Anonymous More than 1 year ago
trayvianjames More than 1 year ago
I'm a big fan of YA fiction, but I don't normally read Middle Grade fiction. However, I really, really enjoyed Jacob Wonderbar. The pace was fast, but not at the expense of the characters. I loved how action-packed it was, but at the same time I got to know the characters and I really rooted for them to get home. I loved the humor, especially the planet of substitute teachers, and I felt like the characters had a quite a bit of depth (which is no easy feat in a novel meant for young readers). I will definitely pick up the second book in the series, and I look forward to sharing Jacob Wonderbar with my daughter (currently 8 months old).

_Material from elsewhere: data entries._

(** A call leaves the registry as it was, or appends the object it was
    given under an uppercase key that was not there. *)
Lemma run_op_appends (o : op) (self : registry) :
  snd (run_op o self) = self \/
  exists (s : string) (obj : value),
    stored_object o = Some obj /\
    PyDict.contains (upper s) (_obj_map self) = false /\
    snd (run_op o self) =
      mkRegistry (_name self) (_obj_map self ++ [(upper s, obj)])%list.
Proof.
  assert (Hdo : forall (c : method value) (obj v : value),
             snd (c self) = self ->
             snd ((name <- c ;; _do_register name obj ;; ret v) self) = self \/
             exists s : string,
               PyDict.contains (upper s) (_obj_map self) = false /\
               snd ((name <- c ;; _do_register name obj ;; ret v) self) =
                 mkRegistry (_name self)
                   (_obj_map self ++ [(upper s, obj)])%list).
  { intros c obj v Hc. cbn [bind ret Monad_method].
    destruct (c self) as [[name | e] self']; simpl in Hc; subst self';
      [| now left].
    destruct name as [| s | | |]; try (now left).
    destruct (PyDict.contains (upper s) (_obj_map self)) eqn:E.
    - rewrite do_register_dup by assumption. now left.
    - rewrite do_register_fresh by assumption. right. now exists s. }
  destruct o as [m obj | m t | n | n]; simpl.
  - unfold Registry.register. destruct (is_None obj) eqn:En; [now left |].
    destruct (Hdo _ obj VNone (choose_name_frame m obj self)) as [H | [s [H1 H2]]];
      [now left | right; now exists s, obj].
  - destruct (Hdo _ t t (choose_name_frame m t self)) as [H | [s [H1 H2]]];
      [now left | right; now exists s, t].
  - left. apply get_frame.
  - left. rewrite getitem_get. apply get_frame.
Qed.

(** X1. A registry just constructed keeps the name it was given and is
    empty: every lookup by a string raises [KeyError] with an empty key
    view in the message, and its string form is the name, a colon and an
    empty pair of braces. *)
Theorem fresh_registry_is_empty
        (repr_object : value -> string) (name v : string) :
  _name (__init__ name) = name /\
  get (VStr v) (__init__ name) =
    (Raise (KeyError ("No object named '" ++ upper v ++ "' found in '"
                        ++ name ++ "' registry[dict_keys([])]!")),
     __init__ name) /\
  __str__ repr_object (__init__ name) = (Return (name ++ ":{}"), __init__ name).
Proof.
  split; [reflexivity |]. split; [reflexivity |].
  unfold Registry.__str__, read. cbn [bind ret Monad_method __init__ _name _obj_map].
  now rewrite append_assoc.
Qed.

(** X2. A lookup by a name that is not a string (it has no [upper]
    method) raises [AttributeError], not [KeyError], through [get] and
    through indexing alike, and leaves the registry as it was. *)
Theorem lookup_by_non_string_raises_attribute_error
        (self : registry) (name : value) :
  (forall s : string, name <> VStr s) ->
  get name self = (Raise (AttributeError "upper"), self) /\
  __getitem__ name self = (Raise (AttributeError "upper"), self).
Proof.
  intros H. rewrite getitem_get. split; now apply get_not_str.
Qed.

Anonymous More than 1 year ago
blulapis More than 1 year ago
Loved this book! I think both boys and girls will enjoy this one. It's fast paced and there are some very funny parts, things that I remembered and chuckled about after I finished the book. It's loosely similar to a Hitchhiker's Guide to the Galaxy, although not really. It has its own twists and surprises, and it targets a different age group. I thought it was imaginative, with images and events that would appeal to kids. There are three main characters, and they all have their own stories and character development. Although light-hearted, there are some important themes underweaving the narrative - how to become brave; how to deal with your anger; how to deal with sadness at feeling rejected and missing someone. I really liked that there was a strong female character here, but there was also a male character who was stuggling with not being assertive - a nice balance to the more assertive, confident main character. Then all the storylines come together, helping the reader feel the importance of friendship. I found that to be heartwarming. I was impressed and I recommend this as a good book for kids who want a fun adventure book. As an adult who enjoys kid's literature, I'm very much looking forward to the sequel.
SmartBlondBookish More than 1 year ago
Okay, so I know I'll take a beating for this, but I dished out my hard earned cash because of all the hype surrounding this book. I had hopes it would be a story to read with my ADD son, but this book seemed like it was taken in little pieces from about twenty other books. Nothing was new (some of the stereotyping was a little offensive) and I came away with no WOW moments. Most disappointing was that my son was bored. Not a lot of KAPOW happening. On the good side, the book is much better edited than most of what we read together. It felt very professional. I wish there had been more story to the story. It did give me a few ideas for bedtime stories, so I guess there's that.